Ceramic Review is the magazine for contemporary and historical ceramics, ceramic art and pottery.
July/August 2025
Toni De Jesus takes traditional forms and decoration and disrupts them into vivid, expressive pieces. Andre Hess uncovers the background to his ethos
In The Guardian of 16 December 2024, the designer and writer Adam Nathaniel Furman wrote: ‘This is sorcery level craft! I love ceramicist Toni De Jesus’ Fleabane Vase. I love how he references the importance of flowers in queer symbolism. The decorative, the floral, has always been a very strong thread in British queer visual culture, but rather than isolating us, it has tended to connect us to wider decorative traditions that are much loved. De Jesus’ vases are also just exquisitely crafted and beautiful, charting their own aesthetic sensibility, and I very much hope to own one myself one day.’

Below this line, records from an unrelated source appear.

Lemma move_cursor_ok v : 0 ≤ cx v < 80 → 0 ≤ cy v < 25 →
  move_cursor v = Ok (tt, MkVga (inited v) (cx v) (cy v) (fb v) (cursor (cx v + 80 * cy v))).
Proof.
  intros Hx Hy. unfold move_cursor. erewrite run_bind_ok by reflexivity. cbv zeta. unfold COL_CNT.
  assert (Ecp : u16 (cx v + 80 * cy v) = cx v + 80 * cy v) by (unfold u16; apply Z.mod_small; lia). rewrite Ecp.
  destruct (cursor_words (cx v + 80 * cy v) ltac:(lia)) as (H1 & H2 & H3 & H4 & _). unfold outw_3d4. rewrite H1, H2, H3, H4. reflexivity.
Qed.

Lemma newline_ok v : shaped (fb v) → 0 ≤ cy v < 25 →
  newline v = Ok (tt, if decide (cy v = 24) then MkVga (inited v) 0 24 (drop 1 (fb v) ++ [blank_row]) (crtc v)
                      else MkVga (inited v) 0 (cy v + 1) (fb v) (crtc v)).
Proof.
  intros Hs Hy. unfold newline. erewrite run_bind_ok by reflexivity. erewrite run_bind_ok by reflexivity. cbn [cy set_cx set_cy]. unfold ROW_CNT.
  destruct (decide (cy v = 24)) as [E|E]; [|by rewrite (proj2 (Z.leb_gt 25 (cy v + 1))) by lia].
  rewrite (proj2 (Z.leb_le 25 (cy v + 1))) by lia. erewrite run_bind_ok by reflexivity. erewrite run_bind_ok by reflexivity.
  destruct Hs as [Hl Hr]. change (Z.to_nat (25 - 1)) with 24%nat. set (f := take 24 (drop 1 (fb v)) ++ drop 24 (fb v)).
  assert (Hf : shaped f). { split; [unfold f; rewrite length_app, length_take, !length_drop; lia|].
    apply Forall_app_2; [by apply Forall_take, Forall_drop|by apply Forall_drop]. }
  rewrite clear_row_ok; [|exact Hf|lia]. unfold set_fb. cbn [fb set_cx set_cy cx cy inited crtc]. do 3 f_equal. fold f.
  unfold f. change (Z.to_nat (25 - 1)) with 24%nat. rewrite take_ge by (rewrite length_drop; lia).
  rewrite insert_app_r_alt by (rewrite length_drop; lia). f_equal. replace (24 - length (drop 1 (fb v)))%nat with 0%nat by (rewrite length_drop; lia).
  destruct (lookup_lt_is_Some_2 (fb v) 24) as [r Hr24]; [lia|]. rewrite (drop_S _ _ _ Hr24), drop_ge by lia. reflexivity.
Qed.

(** ** A sheet without end

    The display as its user sees it: a sheet of at least 25 rows that grows at
    the bottom, of which the screen shows the last 25. *)
Record sheet := MkSheet { rows : list (list (Z * Z)); sx : Z; sy : Z }.

Definition sheet_newline (s : sheet) : sheet :=
  MkSheet (rows s ++ if decide (sy s + 1 = Z.of_nat (length (rows s))) then [blank_row] else []) 0 (sy s + 1).
Definition advance_to (x : Z) (s : sheet) : sheet := if x <? 80 then MkSheet (rows s) x (sy s) else sheet_newline s.
Definition sheet_putc (s : sheet) (c : Z) : sheet :=
  if c =? 10 then sheet_newline s
  else if c =? 12 then MkSheet (replicate 25 blank_row) 0 0
  else if c =? 8 then MkSheet (rows s) (Z.max 0 (sx s - 1)) (sy s)
  else if c =? 13 then MkSheet (rows s) 0 (sy s)
  else if c =? 9 then advance_to (8 * (sx s / 8 + 1)) s
  else if c =? 7 then s
  else advance_to (sx s + 1) (MkSheet (alter (<[Z.to_nat (sx s) := (u8 c, GRAY_ON_BLACK)]>) (Z.to_nat (sy s)) (rows s)) (sx s) (sy s)).

(** The first row on the screen. *)
Definition top (s : sheet) : Z := Z.of_nat (length (rows s)) - 25.
Definition sheet_ok (s : sheet) : Prop :=
  0 ≤ top s ∧ Forall (λ r, length r = 80%nat) (rows s) ∧ 0 ≤ sx s < 80 ∧ top s ≤ sy s < top s + 25.

(** [v] shows [s]; before the first character the cursor is only in its
    registers. *)
Definition shows (s : sheet) (v : vga) : Prop :=
  sheet_ok s ∧ fb v = drop (Z.to_nat (top s)) (rows s) ∧ crtc v = cursor (sx s + 80 * (sy s - top s)) ∧
  (inited v = true → cx v = sx s ∧ cy v = sy s - top s).

Definition screen (i : bool) (s : sheet) (cur : Z * Z) : vga := MkVga i (sx s) (sy s - top s) (drop (Z.to_nat (top s)) (rows s)) cur.

Lemma screen_shaped s : sheet_ok s → shaped (drop (Z.to_nat (top s)) (rows s)).
Proof.
  intros (H1 & H2 & _). unfold top in *. split; [rewrite length_drop; lia|by apply Forall_drop].
Qed.

Lemma init_ok s v : shows s v → init v = Ok (tt, screen true s (crtc v)).
Proof.
  intros ((H1 & H2 & H3 & H4) & Hf & Hc & Hi). unfold init. erewrite run_bind_ok by reflexivity. destruct (inited v) eqn:E.
  - destruct (Hi eq_refl) as [Hx Hy]. unfold screen. rewrite <- Hx, <- Hy, <- Hf, <- E. by destruct v.
  - unfold find_cursor. erewrite run_bind_ok by reflexivity. rewrite Hc. cbv zeta. unfold cursor. cbn [fst snd].
    destruct (cursor_words (sx s + 80 * (sy s - top s)) ltac:(lia)) as (_ & _ & _ & _ & ->). unfold COL_CNT, screen. rewrite Hf.
    replace ((sx s + 80 * (sy s - top s)) mod 80) with (sx s); [replace ((sx s + 80 * (sy s - top s)) / 80) with (sy s - top s); [done|]|].
    + rewrite Z.mul_comm, Z.div_add, Z.div_small by lia. lia.
    + rewrite Z.mul_comm, Z.mod_add, Z.mod_small by lia. lia.
Qed.

Lemma sheet_newline_ok s : sheet_ok s → sheet_ok (sheet_newline s).
Proof.
  intros (H1 & H2 & H3 & H4). unfold sheet_ok, sheet_newline, top in *. cbn [rows sx sy]. rewrite length_app. destruct (decide _); cbn [length].
  - split_and!; try lia. apply Forall_app_2; [done|]. by apply Forall_singleton.
  - split_and!; try lia. by rewrite app_nil_r.
Qed.

Lemma newline_screen i s cur : sheet_ok s → newline (screen i s cur) = Ok (tt, screen i (sheet_newline s) cur).
Proof.
  intros Hs. rewrite newline_ok by first [by apply screen_shaped|destruct Hs as (?&?&?&?); simpl; lia]. destruct Hs as (H1 & H2 & H3 & H4).
  unfold screen, sheet_newline, top in *. cbn [cy fb inited crtc rows sx sy]. rewrite length_app. do 2 f_equal.
  destruct (decide (sy s - (Z.of_nat (length (rows s)) - 25) = 24)) as [E|E].
  - rewrite decide_True by lia. cbn [length]. f_equal; [lia|]. rewrite drop_drop, drop_app_le by lia. do 2 f_equal. lia.
  - rewrite decide_False by lia. cbn [length]. rewrite app_nil_r, Nat.add_0_r. f_equal. lia.
Qed.

Lemma advance_ok s x : sheet_ok s → 0 ≤ x → sheet_ok (advance_to x s).
Proof.
  intros Hs Hx. unfold advance_to. destruct (Z.ltb_spec x 80); [|by apply sheet_newline_ok]. destruct Hs as (H1 & H2 & H3 & H4).
  unfold sheet_ok, top in *. cbn [rows sx sy]. split_and!; first [done|lia].
Qed.

(** Setting the column, with a new line at the right margin. *)
Lemma advance_screen i s x cur : sheet_ok s → 0 ≤ x →
  (v ← get; if COL_CNT <=? cx v then newline else mret tt) (set_cx x (screen i s cur)) = Ok (tt, screen i (advance_to x s) cur).
Proof.
  intros Hs Hx. erewrite run_bind_ok by reflexivity. unfold COL_CNT, advance_to. cbn [cx set_cx screen].
  destruct (Z.ltb_spec x 80).
  - by rewrite (proj2 (Z.leb_gt 80 x)) by lia.
  - rewrite (proj2 (Z.leb_le 80 x)) by lia. rewrite newline_ok by first [by apply screen_shaped|destruct Hs as (?&?&?&?); simpl; lia].
    rewrite <- (newline_screen i s cur Hs). rewrite newline_ok by first [by apply screen_shaped|destruct Hs as (?&?&?&?); simpl; lia]. reflexivity.
Qed.

Lemma alter_is_insert {A} (f : A → A) (l : list A) : ∀ (i : nat) x, l !! i = Some x → alter f i l = <[i := f x]> l.
Proof. induction l as [|y l IH]; intros [|i] x H; try done; simpl in *; [by simplify_eq|]. f_equal. by apply IH. Qed.

Lemma put_cell_ok s c : sheet_ok s → let s' := MkSheet (alter (<[Z.to_nat (sx s) := (u8 c, GRAY_ON_BLACK)]>) (Z.to_nat (sy s)) (rows s)) (sx s) (sy s) in
  sheet_ok s' ∧ ∀ i cur, set_cell (sy s - top s) (sx s) c GRAY_ON_BLACK (screen i s cur) = Ok (tt, screen i s' cur).
Proof.
  intros (H1 & H2 & H3 & H4) s'. assert (Et : top s' = top s) by (unfold top, s'; cbn [rows]; by rewrite length_alter). split.
  - unfold sheet_ok. rewrite Et. cbn [s' rows sx sy]. split_and!; try done; try lia. apply Forall_alter; [done|].
    intros r Hr Hl. by rewrite length_insert.
  - intros i cur. destruct (lookup_lt_is_Some_2 (rows s) (Z.to_nat (sy s))) as [row Hrow]; [unfold top in *; lia|].
    assert (Hl := Forall_lookup_1 _ _ _ _ H2 Hrow). simpl in Hl.
    rewrite (set_cell_ok _ _ _ _ _ row); [| |lia].
    + unfold screen, set_fb. cbn [inited cx cy fb crtc]. rewrite Et. cbn [s' rows sx sy]. do 3 f_equal.
      rewrite (alter_is_insert _ _ _ row) by done. rewrite drop_insert_ge by lia.
      by replace (Z.to_nat (sy s) - Z.to_nat (top s))%nat with (Z.to_nat (sy s - top s)) by lia.
    + cbn [fb screen]. rewrite lookup_drop. by replace (_ + _)%nat with (Z.to_nat (sy s)) by lia.
Qed.

Lemma vga_putc_ok s v c : shows s v → ∃ v', vga_putc c v = Ok (tt, v') ∧ shows (sheet_putc s c) v'.
Proof.
  intros Hv. assert (Hs := proj1 Hv).
  assert (Hstep : ∀ cur, ∃ cur', sheet_ok (sheet_putc s c) ∧ put_char c (screen true s cur) (screen true s cur) = Ok (tt, screen true (sheet_putc s c) cur')).
  { intros cur. unfold sheet_putc, put_char. assert (Hs' := Hs). destruct Hs' as (H1 & H2 & H3 & H4).
    destruct (c =? 10). { exists cur. split; [by apply sheet_newline_ok|by apply newline_screen]. }
    destruct (c =? 12).
    { eexists. split; [unfold sheet_ok, top; cbn [rows sx sy]; rewrite length_replicate; split_and!; try lia; by apply Forall_replicate|].
      unfold cls. erewrite run_bind_ok; [|apply cls_loop_ok; [by apply screen_shaped|lia|done]]. erewrite run_bind_ok by reflexivity.
      rewrite move_cursor_ok by (simpl; lia). reflexivity. }
    destruct (c =? 8).
    { exists cur. split; [unfold sheet_ok, top in *; cbn [rows sx sy]; split_and!; first [done|lia]|]. cbn [cx screen].
      destruct (Z.ltb_spec 0 (sx s)); unfold screen, set_cx, top; cbn [rows sx sy]; [rewrite Z.max_r by lia|rewrite Z.max_l by lia; replace (sx s) with 0 by lia]; reflexivity. }
    destruct (c =? 13). { exists cur. split; [unfold sheet_ok, top in *; cbn [rows sx sy]; split_and!; first [done|lia]|]. reflexivity. }
    destruct (c =? 9).
    { exists cur. assert (0 ≤ sx s / 8) by (apply Z.div_pos; lia). split; [apply advance_ok; [done|lia]|]. erewrite run_bind_ok by reflexivity. cbn [cx screen].
      assert (Er : ROUND_UP (sx s + 1) 8 = 8 * (sx s / 8 + 1)). { unfold ROUND_UP. rewrite Z.quot_div_nonneg by lia.
        replace (sx s + 1 + 8 - 1) with (sx s + 1 * 8) by lia. rewrite Z.div_add by lia. lia. }
      rewrite Er. apply advance_screen; [done|lia]. }
    destruct (c =? 7); [by exists cur|]. destruct (put_cell_ok s c Hs) as [Hok Hrun]. exists cur. split; [apply advance_ok; [done|lia]|].
    cbn [cx cy screen]. rewrite (run_bind_ok _ _ _ _ _ (Hrun true cur)). erewrite run_bind_ok by reflexivity. apply advance_screen; [done|lia]. }
  destruct (Hstep (crtc v)) as (cur' & Hok & Hrun). unfold vga_putc. rewrite (run_bind_ok _ _ _ _ _ (init_ok s v Hv)).
  erewrite run_bind_ok by reflexivity. rewrite (run_bind_ok _ _ _ _ _ Hrun). destruct Hok as (H1 & H2 & H3 & H4).
  rewrite move_cursor_ok by (cbn [cx cy screen]; lia). eexists. split; [reflexivity|]. done.
Qed.

Lemma write_ok cs : ∀ s v, shows s v → ∃ v', write cs v = Ok (tt, v') ∧ shows (foldl sheet_putc s cs) v'.
Proof.
  induction cs as [|c cs IH]; intros s v Hv; [by exists v|]. destruct (vga_putc_ok s v c Hv) as (v1 & H1 & Hv1).
  destruct (IH _ _ Hv1) as (v2 & H2 & Hv2). exists v2. split; [|done]. cbn [write]. by rewrite (run_bind_ok _ _ _ _ _ H1).
Qed.

(** ** Text

    The lines of a text, folded at 80 columns: those that are complete and the
    one being written. *)
Definition layout_step (st : list (list Z) * list Z) (c : Z) : list (list Z) * list Z :=
  let '(d, cur) := st in
  if c =? 10 then (d ++ [cur], [])
  else let cur := cur ++ [c] in if (length cur =? 80)%nat then (d ++ [cur], []) else (d, cur).
Definition layout (text : list Z) : list (list Z) * list Z := foldl layout_step ([], []) text.

Definition is_text (c : Z) : Prop := c ≠ 7 ∧ c ≠ 8 ∧ c ≠ 9 ∧ c ≠ 12 ∧ c ≠ 13.
Definition cells (l : list Z) : list (Z * Z) := ((λ c, (u8 c, GRAY_ON_BLACK)) <$> l) ++ replicate (80 - length l) (32, GRAY_ON_BLACK).
Definition page (st : list (list Z) * list Z) : sheet :=
  let '(d, cur) := st in
  MkSheet ((cells <$> d) ++ [cells cur] ++ replicate (24 - length d) blank_row) (Z.of_nat (length cur)) (Z.of_nat (length d)).

Lemma page_newline d cur : (length cur ≤ 80)%nat → ∀ x, sheet_newline (MkSheet (rows (page (d, cur))) x (Z.of_nat (length d))) = page (d ++ [cur], []).
Proof.
  intros Hc x. unfold sheet_newline, page. cbn [rows sy]. rewrite !length_app, length_fmap, length_replicate. cbn [length].
  rewrite fmap_app. cbn [fmap list_fmap]. change (cells []) with blank_row. f_equal; [|lia].
  rewrite <- !(assoc_L (++)). f_equal. cbn [app]. f_equal. destruct (decide _) as [E|E].
  - replace (24 - length d)%nat with 0%nat by lia. by replace (24 - (length d + 1))%nat with 0%nat by lia.
  - replace (24 - length d)%nat with (S (24 - (length d + 1))) by lia. by rewrite app_nil_r.
Qed.

Lemma cells_snoc cur c : (length cur < 80)%nat → <[length cur := (u8 c, GRAY_ON_BLACK)]> (cells cur) = cells (cur ++ [c]).
Proof.
  intros Hl. unfold cells. rewrite insert_app_r_alt by (rewrite length_fmap; lia). rewrite length_fmap, Nat.sub_diag, fmap_app, length_app.
  replace (80 - length cur)%nat with (S (80 - (length cur + 1))) by lia. cbn [replicate]. by rewrite <- (assoc_L (++)).
Qed.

Columnists are famously poor at writing about ceramics but it is still worthwhile noting the idea of queer/camp in our encounter with De Jesus’ work. For example, earlier in 2022, he conceived Amor-Perfeito (Perfect Love) as a response to a porcelain plate from the Nantgarw China Works. The creation of Amor-Perfeito also marked a profoundly personal moment, as it provided him with the opportunity to come out to his father. His work, however, is about far more than this.
We live at a time where ceramics has a lively existence online. A glanceat De Jesus’ Instagram account attests to a shiny brightness, curatorial interest and of exhibition success. A kind of feverishness that has taken his work to Venice (Homo Faber, part of the 2024 Venice Biennale) and New York, and a large show moving from the Museu de Arte Contemporânea da Madeira (MUDAS) to the UK.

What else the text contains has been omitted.